Elle ne s’était pas trompée. En descendant de voiture au Grand-Hôtel, elle trouva le télégramme par lequel le prince lui annonçait qu’il serait là le surlendemain.

Quant à Mme Daubrel, à qui la seconde dépêche de Rome était parvenue quelques heures auparavant, elle avait couru chez son amie pour la lui communiquer, mais, à son étonnement, elle avait trouvé près d’elle la générale Podoï, arrivée depuis quelques instants déjà.

Informée par la fille du fermier d’Elva que Mme Meyrin était au plus mal, l’ex-comtesse Barineff était partie brusquement de Saint-Pétersbourg, sans même prévenir personne.

L’entrevue de Lise avec sa mère avait été déchirante.

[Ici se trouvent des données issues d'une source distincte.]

(** A store that answers [r] to the request [meth path] and behaves as
    [inner] otherwise: a fault, or an answer the reference store does not
    compute itself. *)
Definition answering {S} (meth path : string) (r : Response)
           (inner : Request -> S -> Response * S)
           (req : Request) (s : S) : Response * S :=
  if ((method req =? meth) && (path_info req =? path))%string
  then (r, s) else inner req s.

Definition queue (limit : nat) : MessageQueue objects :=
  {| app := serve limit; prefix := ".queue-" |}.

(** A world at rest: the instance tag [_id] drawn, the counter at 0, the
    clock reading [t] seconds at every call. *)
Definition world (s : objects) (tag : string) (t : Q) : World objects :=
  {| store := s; sent := []; _uid_generator := mkSortableUid tag 0;
     clock := fun _ => t; ticks := 0 |}.

Definition request (meth path : string) (b : body) : Request :=
  {| method := meth; script_name := ""; path_info := path;
     query_string := ""; req_body := b |}.

End RefStore.


(** ** Runs of the middleware

    [repeat_call n c]: the call [c] made [n] times in a row. *)
Fixpoint repeat_call {S A} (n : nat) (c : M S A) : M S (list A) :=
  match n with
  | O => ret []
  | Datatypes.S k => a <- c ;; l <- repeat_call k c ;; ret (a :: l)
  end.

(** Concrete queues on the reference store: the account [acct], the queue
    [q], whose container is [.queue-q], and messages named as the generator
    with tag [a3f] names them at 1000000000 seconds. *)
Module Scenario.

Definition account : string := "acct".
Definition container : string := ".queue-q".

Definition id_A : string := "e8d4a51000a3f001".
Definition id_B : string := "e8d4a51000a3f002".

Definition now : Q := (1000000000 # 1)%Q.

(** A request as a handler receives it, after [path_info_pop]. *)
Definition incoming (meth path : string) (b : body) : Request :=
  path_info_pop (RefStore.request meth ("/queue" ++ path) b).

Definition key (id sub : string) : string :=
  "/acct/.queue-q/" ++ id ++ "/" ++ sub.

(** One message, available. *)
Definition store_A : RefStore.objects := [(key id_A "msg", Text "A")].

(** The same message, acknowledged. *)
Definition store_A_deleted : RefStore.objects :=
  [(key id_A "msg", Text "A"); (key id_A "deleted", Text "")].

(** Two messages, both available. *)
Definition store_AB : RefStore.objects :=
  [(key id_A "msg", Text "A"); (key id_B "msg", Text "B")].

(** Two messages, the first under a lease that ends 60 seconds from
    [now]. *)
Definition lease_A : string := "e8d4a51001a3f003".

Definition store_A_leased_B : RefStore.objects :=
  [(key id_A "msg", Text "A");
   (key id_A lease_A, Json (VDict [("expires", VNum (1000000060 # 1)%Q)]));
   (key id_B "msg", Text "B")].

Definition world (s : RefStore.objects) : World RefStore.objects :=
  RefStore.world s "a3f" now.

(** The queue on a store that answers [r] to the request
    [meth path]. *)
Definition queue_answering (meth path : string) (r : Response)
  : MessageQueue RefStore.objects :=
  {| app := RefStore.answering meth path r (RefStore.serve 10);
     prefix := ".queue-" |}.

(** A store that fails on the HEAD of the tombstone of the first
    message. *)
Definition faulty_queue : MessageQueue RefStore.objects :=
  queue_answering "HEAD" (key id_A "deleted") (mkResponse 500 (Text "")).

(** A store that fails on the GET of the lease of the first message. *)
Definition unreadable_queue : MessageQueue RefStore.objects :=
  queue_answering "GET" (key id_A lease_A) (mkResponse 503 (Text "")).
Lemma getLineCount_buildIndex (content : jsstring) :
  LineIndex.getLineCount (LineIndex.buildIndex content)
  = len (split_lines content).
Proof. unfold LineIndex.getLineCount. by rewrite lines_buildIndex. Qed.

Lemma take_drop_middle_Z {A} (ls : list A) (i : Z) (d : A) :
  0 ≤ i < len ls →
  ∃ l, ls !! Z.to_nat i = Some l
       ∧ ls = take (Z.to_nat i) ls ++ l :: drop (S (Z.to_nat i)) ls.
Proof.
  intros Hi. destruct (ls !! Z.to_nat i) as [l|] eqn:E.
  - exists l. split; [done|]. by rewrite take_drop_middle.
  - apply lookup_ge_None in E. unfold len in Hi. lia.
Qed.

(** C8, as the code has it.  For every content and every line number [i]
    below the line count [n] of its index: the stored offset of line [i] is
    the total length of the lines before it, each with its line feed, and the
    content holds line [i] there; up to the next stored offset the content
    holds line [i] followed by one line feed, except for the last line, which
    is followed by nothing; and the final stored offset, of index [n], is
    the length of the content plus one. *)
Theorem buildIndex_offsets (content : jsstring) (i : Z) :
  let idx := LineIndex.buildIndex content in
  let n := LineIndex.getLineCount idx in
  let offset := LineIndex.getOffsetForLine idx in
  0 ≤ i < n →
  LineIndex.lines idx = split_lines content
  ∧ offset i = len (emitLines (take (Z.to_nat i) (LineIndex.lines idx)))
  ∧ slice content (offset i) (offset i + len (LineIndex.getLineAt idx i))
    = LineIndex.getLineAt idx i
  ∧ slice content (offset i) (offset (i + 1))
    = LineIndex.getLineAt idx i ++ (if i <? n - 1 then [LF] else [])
  ∧ offset n = len content + 1.
Proof.
  intros idx n offset Hi. subst idx n offset.
  rewrite getLineCount_buildIndex in *. rewrite lines_buildIndex.
  pose proof (split_lines_nonempty content) as Hne.
  rewrite !getOffsetForLine_buildIndex by lia.
  destruct (take_drop_middle_Z (split_lines content) i [] Hi) as (l & Hl & Hcut).
  assert (Hline : LineIndex.getLineAt (LineIndex.buildIndex content) i = l).
  { unfold LineIndex.getLineAt, line_at. rewrite lines_buildIndex.
    destruct (Z.ltb_spec i 0); [lia|]. by rewrite Hl. }
  rewrite Hline.
  set (pre := take (Z.to_nat i) (split_lines content)) in *.
  set (post := drop (S (Z.to_nat i)) (split_lines content)) in *.
  assert (Hnext : take (Z.to_nat (i + 1)) (split_lines content) = pre ++ [l]).
  { replace (Z.to_nat (i + 1)) with (S (Z.to_nat i)) by lia.
    by erewrite take_S_r. }
  assert (Hcontent : content
            = emitLines pre ++ l
              ++ match post with [] => [] | _ => LF :: join_lines post end).
  { rewrite <- (join_split content) at 1. rewrite Hcut at 1.
    apply join_lines_cut. }
  split; [done|]. split; [done|]. split; [|split].
  - rewrite Hcontent at 1. apply slice_middle.
  - rewrite Hnext, emitLines_app, len_app.
    assert (Hpost : (i <? len (split_lines content) - 1) = true ↔ post ≠ []).
    { rewrite Z.ltb_lt. subst post. unfold len.
      rewrite <- length_zero_iff_nil, length_drop. lia. }
    destruct post as [|q post].
    + destruct (i <? _); [by destruct (proj1 Hpost)|].
      rewrite app_nil_r in Hcontent |- *. rewrite Hcontent at 1.
      apply slice_suffix. change (emitLines [l]) with ((l ++ [LF]) ++ []).
      rewrite !len_app, len_cons, !len_nil. lia.
    + rewrite (proj2 Hpost) by done. rewrite Hcontent at 1.
      change (emitLines [l]) with ((l ++ [LF]) ++ []). rewrite app_nil_r.
      change (LF :: join_lines (q :: post)) with ([LF] ++ join_lines (q :: post)).
      rewrite (app_assoc l [LF]). apply slice_middle.
  - replace (Z.to_nat (len (split_lines content)))
      with (length (split_lines content)) by (unfold len; lia).
    rewrite firstn_all. rewrite <- (join_split content) at 2.
    by rewrite len_join_lines.
Qed.
Lemma plain_run_tail_chunk (content : jsstring) (start i : Z) (out : list Chunk.t) :
  plain_run sha256 content start i out ->
  0 <= start -> OVERLAP_SIZE < len content - start ->
  exists (front : list Chunk.t) (prev last : Chunk.t),
    out = front ++ [prev; last]
    /\ Chunk.content last = slice content (len content - OVERLAP_SIZE) (len content)
    /\ slice_from (Chunk.content prev) (- OVERLAP_SIZE) = Chunk.content last.
Proof.
  induction 1 as [start i Hover|start i Hin Hbreak|start i out Hin Hnext Hrun IH];
    intros Hs Hlong.
  - unfold_sizes. lia.
  - unfold window_end in *; unfold_sizes. lia.
  - destruct (Z.le_gt_cases (len content) (start + MAX_CHUNK_SIZE)) as [Hend|Hend].
    + assert (He : window_end content start = len content)
        by (unfold window_end; lia).
      rewrite He in *.
      apply plain_run_short in Hrun; [|unfold_sizes; lia|unfold_sizes; lia]. subst out.
      exists [], (createChunk sha256 (slice content start (len content)) i None),
        (createChunk sha256
           (slice content (len content - OVERLAP_SIZE) (len content)) (i + 1) None).
      split; [reflexivity|]. split; [reflexivity|]. simpl Chunk.content.
      unfold_sizes.
      assert (Hl : len (slice content start (len content)) = len content - start)
        by (apply len_slice; lia).
      rewrite slice_from_end by lia. rewrite Hl.
      rewrite slice_slice by lia. f_equal; lia.
    + assert (He : window_end content start = start + MAX_CHUNK_SIZE)
        by (unfold window_end; lia).
      rewrite He in *. unfold_sizes.
      destruct IH as [front [prev [last [Hout [Hlast Hprev]]]]]; [lia|lia|].
      exists (createChunk sha256 (slice content start (start + 256 * 4)) i None :: front),
        prev, last.
      split; [now rewrite Hout|]. now split.
Qed.

End PlainWindows.

(** ** Further properties of the chunker *)

Lemma numbered_from_seq (chunks : list Chunk.t) :
  forall k : Z,
    numbered_from k chunks ->
    map Chunk.index chunks
    = map (fun i => k + Z.of_nat i) (seq 0 (length chunks)).
Proof.
  induction chunks as [|c chunks IH]; intros k Hn; [reflexivity|].
  destruct Hn as [Hc Hn]. simpl. rewrite <- seq_shift, map_map.
  rewrite (IH (k + 1) Hn). f_equal; [lia|].
  apply map_ext. intros i. lia.
Qed.

Lemma split_headings_hash_free (fuel : nat) :
  forall (bol : bool) (cur rest : jsstring),
    hash_free rest -> split_headings fuel bol cur rest = [cur ++ rest].
Proof.
  induction fuel as [|fuel IH]; intros bol cur rest Hfree; [reflexivity|].
  destruct rest as [|c rest]; simpl split_headings.
  - now rewrite app_nil_r.
  - inversion Hfree as [|? ? Hc Hrest]; subst.
    assert (Hnone : (if bol then heading_at (c :: rest) else None) = None).
    { destruct bol; [|reflexivity]. unfold heading_at. simpl. now rewrite Hc. }
    rewrite Hnone. rewrite (IH _ _ _ Hrest). now rewrite <- app_assoc.
Qed.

En retrouvant sa fille abandonnée, vieillie, en danger, la générale avait senti se transformer en elle cet amour maternel qui, pendant si longtemps, n’avait été fait que d’orgueil, et malgré tous ses efforts pour paraître calme, afin de ne pas effrayer la malade, le désespoir se lisait sur chacun des traits de son visage.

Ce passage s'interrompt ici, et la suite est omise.